Tracey Ullman has gotten more than a few laughs at the expense of the archetypal L.A. show business airhead on her weekly variety program, “The Tracey Ullman Show,” but she has to confess that her favorite gadget is the archetypal L.A. show business prop--a car phone. “I know I look totally L.A. when I use it but I really love it,” she says with a laugh.

The very model of a modern girl zipping down the freeway punching automatic re-dial, Ullman is surprisingly old-fashioned in other respects. “Because I’m trying to create classic TV, I like to investigate what’s classic in other fields. I’ve been reading things like Don Quixote, Trollope’s “The Barsetshire Chronicles,” and “A Far Cry From Kensington” by Muriel Spark. I love reading about ‘50s London, double-decker buses, having tea in Kensington and all that. Even though I ran away from it, I miss London.”

Given a choice between a good book and a movie, Ullman claims: “I’m not interested in most major studio films and would rather read. There are, of course, a few directors whose work I follow. Woody Allen is my favorite and he’s always brilliant. I like James Brooks--who I work for--Michael Apted and Louis Malle, but generally, I’m terrible about going to the movies.”

Though Ullman attends plays when in New York, she feels the Los Angeles theater scene doesn’t merit her time, nor is she particularly taken with what’s currently going on in pop music.

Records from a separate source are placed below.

(** C2 as stated fails: five sessions and two conversions after a month
    whose totals are zero are shown with the neutral 0, not with the
    indicator of +100 percent. *)
Lemma summary_zero_baseline_counterexample :
  ∃ s email_section social_section,
    Report.generate_html_report
      (Some (Examples.snapshot [Examples.entry "Email" 5] 5 2))
      (Some (Examples.snapshot [] 0 0))
    = Ok (Report.Page s email_section social_section)
    ∧ Report.summary_sessions_evolution s = Report.Neutral
    ∧ Report.summary_sessions_evolution s
      ≠ Report.format_evolution_inline 100%Q
    ∧ Report.summary_conversions_evolution s = Report.Neutral
    ∧ Report.summary_conversions_evolution s
      ≠ Report.format_evolution_inline 100%Q.
Proof.
  do 3 eexists. split; [reflexivity|]. simpl.
  repeat split; discriminate.
Qed.

(** ** The channel aggregator *)

Section channel_aggregator.
Import Ga4.
Context `{Numerals}.

#[local] Arguments is_email : simpl never.
#[local] Arguments is_social : simpl never.

(** The loop reads every row, in order, and then accumulates: the first row
    that cannot be read aborts the whole aggregation. *)
Lemma process_ga4_response_read (rows : list row) :
  process_ga4_response (Some rows)
  = cds ← mapM channel_data_of_row rows;
    Ok (Some (sort_channels (foldl accumulate empty_snapshot cds))).
Proof.
  unfold process_ga4_response, ga4_step.
  rewrite (foldM_read_update channel_data_of_row accumulate).
  by destruct (mapM channel_data_of_row rows).
Qed.

Lemma accumulate_channels (s : Snapshot) (cds : list ChannelMetric) :
  channels (foldl accumulate s cds) = channels s ++ cds.
Proof.
  revert s. induction cds as [|cd cds IH]; intros s; simpl.
  - by rewrite app_nil_r.
  - rewrite IH. simpl. by rewrite <- app_assoc.
Qed.

Lemma accumulate_email_focus (s : Snapshot) (cds : list ChannelMetric) :
  email_focus (foldl accumulate s cds)
  = match last (filter (λ c, is_email (channel c)) cds) with
    | Some c => Some c
    | None => email_focus s
    end.
Proof.
  induction cds as [|cd cds IH] using rev_ind; [done|].
  rewrite foldl_app, filter_app, filter_cons, filter_nil. simpl.
  destruct (is_email (channel cd)) eqn:He.
  - rewrite decide_True by done. by rewrite last_snoc.
  - rewrite decide_False by (simpl; tauto). by rewrite app_nil_r.
Qed.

“I listen to KCRW and find I can’t listen to popular radio anymore. Occasionally, I’ll buy all the records on the Top 20 to see if I’m missing anything and I find that most of it’s cyclical--Tracy Chapman is the new Joan Armatrading and so on. The last new group to knock me out was the Sugarcubes, and I love Edith Piaf and Django Reinhardt. Lately I’ve been listening to the ultimate yuppie group, the Gipsy Kings.”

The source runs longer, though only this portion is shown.